- **Stored data**:
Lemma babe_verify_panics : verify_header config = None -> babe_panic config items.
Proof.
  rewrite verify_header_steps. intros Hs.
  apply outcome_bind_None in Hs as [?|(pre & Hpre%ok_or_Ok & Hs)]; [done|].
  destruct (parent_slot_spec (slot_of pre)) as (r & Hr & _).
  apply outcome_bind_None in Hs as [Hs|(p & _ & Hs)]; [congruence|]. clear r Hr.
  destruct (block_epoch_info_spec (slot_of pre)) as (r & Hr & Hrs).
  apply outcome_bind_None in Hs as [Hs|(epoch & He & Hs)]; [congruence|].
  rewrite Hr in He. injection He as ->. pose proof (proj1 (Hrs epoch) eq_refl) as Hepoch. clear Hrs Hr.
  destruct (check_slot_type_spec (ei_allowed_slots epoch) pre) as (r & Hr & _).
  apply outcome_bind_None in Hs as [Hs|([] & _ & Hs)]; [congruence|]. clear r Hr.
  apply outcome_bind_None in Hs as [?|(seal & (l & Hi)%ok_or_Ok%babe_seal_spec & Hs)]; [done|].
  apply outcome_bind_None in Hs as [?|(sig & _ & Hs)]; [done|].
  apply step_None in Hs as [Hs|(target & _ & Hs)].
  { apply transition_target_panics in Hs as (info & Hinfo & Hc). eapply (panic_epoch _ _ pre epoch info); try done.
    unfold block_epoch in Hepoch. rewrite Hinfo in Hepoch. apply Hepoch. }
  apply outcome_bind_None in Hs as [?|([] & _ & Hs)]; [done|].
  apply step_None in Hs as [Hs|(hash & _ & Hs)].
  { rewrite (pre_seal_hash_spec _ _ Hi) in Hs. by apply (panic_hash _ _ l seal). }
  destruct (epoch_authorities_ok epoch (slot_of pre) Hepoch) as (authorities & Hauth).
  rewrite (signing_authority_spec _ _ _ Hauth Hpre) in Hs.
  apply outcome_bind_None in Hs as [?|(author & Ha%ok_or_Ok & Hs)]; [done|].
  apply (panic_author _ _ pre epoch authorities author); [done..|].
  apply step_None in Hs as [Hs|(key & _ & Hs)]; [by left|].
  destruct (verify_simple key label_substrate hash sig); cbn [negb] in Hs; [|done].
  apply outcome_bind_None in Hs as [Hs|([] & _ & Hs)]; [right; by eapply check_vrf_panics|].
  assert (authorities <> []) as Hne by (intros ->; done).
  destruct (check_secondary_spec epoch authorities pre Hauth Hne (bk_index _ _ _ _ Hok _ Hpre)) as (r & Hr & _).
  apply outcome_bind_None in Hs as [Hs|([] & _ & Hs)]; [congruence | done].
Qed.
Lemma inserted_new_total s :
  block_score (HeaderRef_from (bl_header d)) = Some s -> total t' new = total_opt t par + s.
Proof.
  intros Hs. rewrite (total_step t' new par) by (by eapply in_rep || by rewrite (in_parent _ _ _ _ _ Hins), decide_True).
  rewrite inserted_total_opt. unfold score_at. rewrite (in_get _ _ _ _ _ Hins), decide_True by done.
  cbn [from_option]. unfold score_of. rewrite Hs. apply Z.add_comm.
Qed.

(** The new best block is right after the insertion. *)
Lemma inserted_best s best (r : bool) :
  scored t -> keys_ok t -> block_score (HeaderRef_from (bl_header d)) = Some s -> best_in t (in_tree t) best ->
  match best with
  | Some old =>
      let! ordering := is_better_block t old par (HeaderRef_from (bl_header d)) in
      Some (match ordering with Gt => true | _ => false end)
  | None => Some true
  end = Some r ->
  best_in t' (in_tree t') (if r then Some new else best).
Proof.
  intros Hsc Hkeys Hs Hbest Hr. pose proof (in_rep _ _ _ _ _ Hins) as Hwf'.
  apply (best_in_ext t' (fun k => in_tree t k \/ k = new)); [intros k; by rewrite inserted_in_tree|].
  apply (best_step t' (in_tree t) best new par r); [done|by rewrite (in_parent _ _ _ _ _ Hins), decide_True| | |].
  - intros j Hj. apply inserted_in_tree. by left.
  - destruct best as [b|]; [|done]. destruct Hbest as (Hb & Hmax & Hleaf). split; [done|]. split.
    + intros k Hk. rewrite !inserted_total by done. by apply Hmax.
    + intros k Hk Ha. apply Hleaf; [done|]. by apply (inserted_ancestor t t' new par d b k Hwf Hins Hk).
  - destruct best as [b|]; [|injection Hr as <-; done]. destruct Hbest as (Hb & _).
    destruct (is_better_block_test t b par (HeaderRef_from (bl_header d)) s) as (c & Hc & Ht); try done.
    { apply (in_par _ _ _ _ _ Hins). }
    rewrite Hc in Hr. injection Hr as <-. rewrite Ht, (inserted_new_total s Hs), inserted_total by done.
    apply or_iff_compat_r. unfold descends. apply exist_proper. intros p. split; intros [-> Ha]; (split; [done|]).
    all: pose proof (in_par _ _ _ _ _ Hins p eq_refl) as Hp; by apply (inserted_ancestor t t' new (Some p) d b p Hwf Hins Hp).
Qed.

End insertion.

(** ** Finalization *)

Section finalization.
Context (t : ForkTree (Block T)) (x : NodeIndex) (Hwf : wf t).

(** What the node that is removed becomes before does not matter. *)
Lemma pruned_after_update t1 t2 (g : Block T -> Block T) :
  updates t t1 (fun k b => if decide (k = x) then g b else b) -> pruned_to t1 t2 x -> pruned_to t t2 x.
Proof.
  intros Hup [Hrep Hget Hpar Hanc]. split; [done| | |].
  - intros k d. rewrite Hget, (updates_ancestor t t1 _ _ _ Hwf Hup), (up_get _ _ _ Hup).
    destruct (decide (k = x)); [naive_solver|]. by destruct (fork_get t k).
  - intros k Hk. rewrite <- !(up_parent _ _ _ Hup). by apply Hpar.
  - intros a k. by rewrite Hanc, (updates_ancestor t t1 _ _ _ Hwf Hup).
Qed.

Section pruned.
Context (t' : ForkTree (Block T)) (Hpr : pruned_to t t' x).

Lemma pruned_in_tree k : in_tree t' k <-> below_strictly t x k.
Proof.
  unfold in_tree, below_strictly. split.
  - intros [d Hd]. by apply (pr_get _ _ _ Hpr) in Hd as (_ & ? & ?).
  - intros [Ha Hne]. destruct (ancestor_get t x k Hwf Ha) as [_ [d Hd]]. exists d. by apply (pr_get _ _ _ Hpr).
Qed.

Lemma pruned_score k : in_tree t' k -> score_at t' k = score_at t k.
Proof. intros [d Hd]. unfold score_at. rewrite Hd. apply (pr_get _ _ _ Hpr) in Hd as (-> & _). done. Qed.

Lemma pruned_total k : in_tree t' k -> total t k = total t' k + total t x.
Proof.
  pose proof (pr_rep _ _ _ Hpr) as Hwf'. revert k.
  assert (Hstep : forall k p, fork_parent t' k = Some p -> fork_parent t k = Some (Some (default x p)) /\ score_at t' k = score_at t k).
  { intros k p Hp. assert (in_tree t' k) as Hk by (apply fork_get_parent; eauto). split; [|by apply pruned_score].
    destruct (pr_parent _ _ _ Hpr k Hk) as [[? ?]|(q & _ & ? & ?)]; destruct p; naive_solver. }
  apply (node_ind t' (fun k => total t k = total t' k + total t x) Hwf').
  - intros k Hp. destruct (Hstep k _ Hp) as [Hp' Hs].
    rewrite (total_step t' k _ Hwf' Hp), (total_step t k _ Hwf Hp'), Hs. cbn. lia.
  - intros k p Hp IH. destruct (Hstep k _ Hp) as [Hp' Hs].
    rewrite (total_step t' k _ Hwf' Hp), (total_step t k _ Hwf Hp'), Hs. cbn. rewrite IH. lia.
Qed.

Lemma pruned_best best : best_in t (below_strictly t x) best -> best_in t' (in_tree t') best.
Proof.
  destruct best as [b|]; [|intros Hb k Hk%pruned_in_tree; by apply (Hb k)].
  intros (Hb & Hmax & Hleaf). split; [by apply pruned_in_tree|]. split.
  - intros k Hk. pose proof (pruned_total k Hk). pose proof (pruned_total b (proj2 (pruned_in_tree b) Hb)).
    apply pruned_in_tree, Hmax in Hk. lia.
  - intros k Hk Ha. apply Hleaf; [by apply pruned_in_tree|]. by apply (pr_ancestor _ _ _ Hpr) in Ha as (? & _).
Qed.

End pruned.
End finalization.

* * *

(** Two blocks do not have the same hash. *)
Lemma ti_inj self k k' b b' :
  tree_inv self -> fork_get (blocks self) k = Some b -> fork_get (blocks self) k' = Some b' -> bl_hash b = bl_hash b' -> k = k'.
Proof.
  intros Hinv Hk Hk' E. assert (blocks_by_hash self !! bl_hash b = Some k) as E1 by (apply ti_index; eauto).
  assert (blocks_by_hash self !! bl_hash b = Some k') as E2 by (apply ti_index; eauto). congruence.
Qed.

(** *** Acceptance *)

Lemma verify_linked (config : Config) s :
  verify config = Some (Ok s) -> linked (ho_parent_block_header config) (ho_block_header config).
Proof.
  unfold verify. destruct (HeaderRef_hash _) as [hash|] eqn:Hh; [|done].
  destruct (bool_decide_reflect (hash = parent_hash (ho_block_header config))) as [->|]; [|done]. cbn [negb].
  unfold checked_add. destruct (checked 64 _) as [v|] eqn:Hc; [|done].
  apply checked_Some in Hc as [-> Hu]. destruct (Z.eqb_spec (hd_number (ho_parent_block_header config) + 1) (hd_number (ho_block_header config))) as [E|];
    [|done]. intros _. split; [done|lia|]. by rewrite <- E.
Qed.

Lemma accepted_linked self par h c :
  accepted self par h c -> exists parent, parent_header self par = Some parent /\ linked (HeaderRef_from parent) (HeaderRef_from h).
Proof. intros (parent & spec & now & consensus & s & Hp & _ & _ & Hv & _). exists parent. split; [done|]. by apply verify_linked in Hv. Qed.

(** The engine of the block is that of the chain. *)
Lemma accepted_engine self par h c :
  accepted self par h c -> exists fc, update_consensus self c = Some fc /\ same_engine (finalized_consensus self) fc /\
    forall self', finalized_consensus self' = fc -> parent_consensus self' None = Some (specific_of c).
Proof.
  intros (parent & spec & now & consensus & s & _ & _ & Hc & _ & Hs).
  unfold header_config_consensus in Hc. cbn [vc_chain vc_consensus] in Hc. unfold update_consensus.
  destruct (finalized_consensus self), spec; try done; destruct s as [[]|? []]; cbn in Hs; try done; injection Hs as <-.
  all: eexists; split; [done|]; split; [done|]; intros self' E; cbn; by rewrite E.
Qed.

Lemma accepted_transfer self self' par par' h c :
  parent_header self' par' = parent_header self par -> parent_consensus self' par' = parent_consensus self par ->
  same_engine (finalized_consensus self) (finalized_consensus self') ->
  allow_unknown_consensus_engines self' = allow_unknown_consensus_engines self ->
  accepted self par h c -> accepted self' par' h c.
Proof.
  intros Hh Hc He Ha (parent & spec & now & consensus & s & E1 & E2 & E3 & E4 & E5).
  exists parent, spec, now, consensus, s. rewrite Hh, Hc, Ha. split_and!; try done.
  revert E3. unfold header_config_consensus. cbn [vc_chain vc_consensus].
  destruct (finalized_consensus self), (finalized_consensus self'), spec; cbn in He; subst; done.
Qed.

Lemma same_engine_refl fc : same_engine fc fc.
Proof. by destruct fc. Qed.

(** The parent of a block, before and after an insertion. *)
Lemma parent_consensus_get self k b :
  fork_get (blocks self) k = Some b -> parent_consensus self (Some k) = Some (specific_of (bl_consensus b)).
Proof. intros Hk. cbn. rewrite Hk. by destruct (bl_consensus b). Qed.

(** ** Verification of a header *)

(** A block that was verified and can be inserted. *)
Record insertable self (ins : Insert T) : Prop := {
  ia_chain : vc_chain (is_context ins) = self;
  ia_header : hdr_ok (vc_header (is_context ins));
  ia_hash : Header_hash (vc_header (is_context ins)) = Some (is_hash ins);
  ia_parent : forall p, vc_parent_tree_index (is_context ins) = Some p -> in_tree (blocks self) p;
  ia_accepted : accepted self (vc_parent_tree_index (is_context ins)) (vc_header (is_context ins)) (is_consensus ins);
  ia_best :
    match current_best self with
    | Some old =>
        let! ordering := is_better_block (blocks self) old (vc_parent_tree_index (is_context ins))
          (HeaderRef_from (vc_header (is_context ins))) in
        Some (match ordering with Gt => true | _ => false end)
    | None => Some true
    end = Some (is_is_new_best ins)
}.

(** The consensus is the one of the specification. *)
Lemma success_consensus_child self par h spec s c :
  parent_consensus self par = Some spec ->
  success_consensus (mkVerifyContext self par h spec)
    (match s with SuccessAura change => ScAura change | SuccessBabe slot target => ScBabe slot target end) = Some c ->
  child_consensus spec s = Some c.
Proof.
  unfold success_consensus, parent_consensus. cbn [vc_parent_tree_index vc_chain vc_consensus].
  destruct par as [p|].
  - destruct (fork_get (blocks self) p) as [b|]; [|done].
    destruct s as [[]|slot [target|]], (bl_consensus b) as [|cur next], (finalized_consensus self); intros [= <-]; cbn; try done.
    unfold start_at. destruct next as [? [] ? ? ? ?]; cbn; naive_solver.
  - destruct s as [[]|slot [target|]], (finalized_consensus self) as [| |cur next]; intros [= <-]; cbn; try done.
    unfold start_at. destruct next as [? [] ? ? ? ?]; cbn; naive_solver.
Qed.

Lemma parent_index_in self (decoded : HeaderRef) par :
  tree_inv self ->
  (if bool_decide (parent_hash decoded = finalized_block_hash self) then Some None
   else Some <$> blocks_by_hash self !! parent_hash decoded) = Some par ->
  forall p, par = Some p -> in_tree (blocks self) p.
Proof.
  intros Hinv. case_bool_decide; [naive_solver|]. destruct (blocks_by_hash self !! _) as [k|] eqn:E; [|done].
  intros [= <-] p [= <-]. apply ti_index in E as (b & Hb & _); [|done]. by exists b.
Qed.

- **What the exercise asks**:
Copy exactly the stretch of data above from the line with "Lemma babe_verify_panics : verify_header" through the line with "apply step_None in Hs as [Hs|(target", and omit all other lines.

- **Solution to this problem**:
Lemma babe_verify_panics : verify_header config = None -> babe_panic config items.
Proof.
  rewrite verify_header_steps. intros Hs.
  apply outcome_bind_None in Hs as [?|(pre & Hpre%ok_or_Ok & Hs)]; [done|].
  destruct (parent_slot_spec (slot_of pre)) as (r & Hr & _).
  apply outcome_bind_None in Hs as [Hs|(p & _ & Hs)]; [congruence|]. clear r Hr.
  destruct (block_epoch_info_spec (slot_of pre)) as (r & Hr & Hrs).
  apply outcome_bind_None in Hs as [Hs|(epoch & He & Hs)]; [congruence|].
  rewrite Hr in He. injection He as ->. pose proof (proj1 (Hrs epoch) eq_refl) as Hepoch. clear Hrs Hr.
  destruct (check_slot_type_spec (ei_allowed_slots epoch) pre) as (r & Hr & _).
  apply outcome_bind_None in Hs as [Hs|([] & _ & Hs)]; [congruence|]. clear r Hr.
  apply outcome_bind_None in Hs as [?|(seal & (l & Hi)%ok_or_Ok%babe_seal_spec & Hs)]; [done|].
  apply outcome_bind_None in Hs as [?|(sig & _ & Hs)]; [done|].
  apply step_None in Hs as [Hs|(target & _ & Hs)].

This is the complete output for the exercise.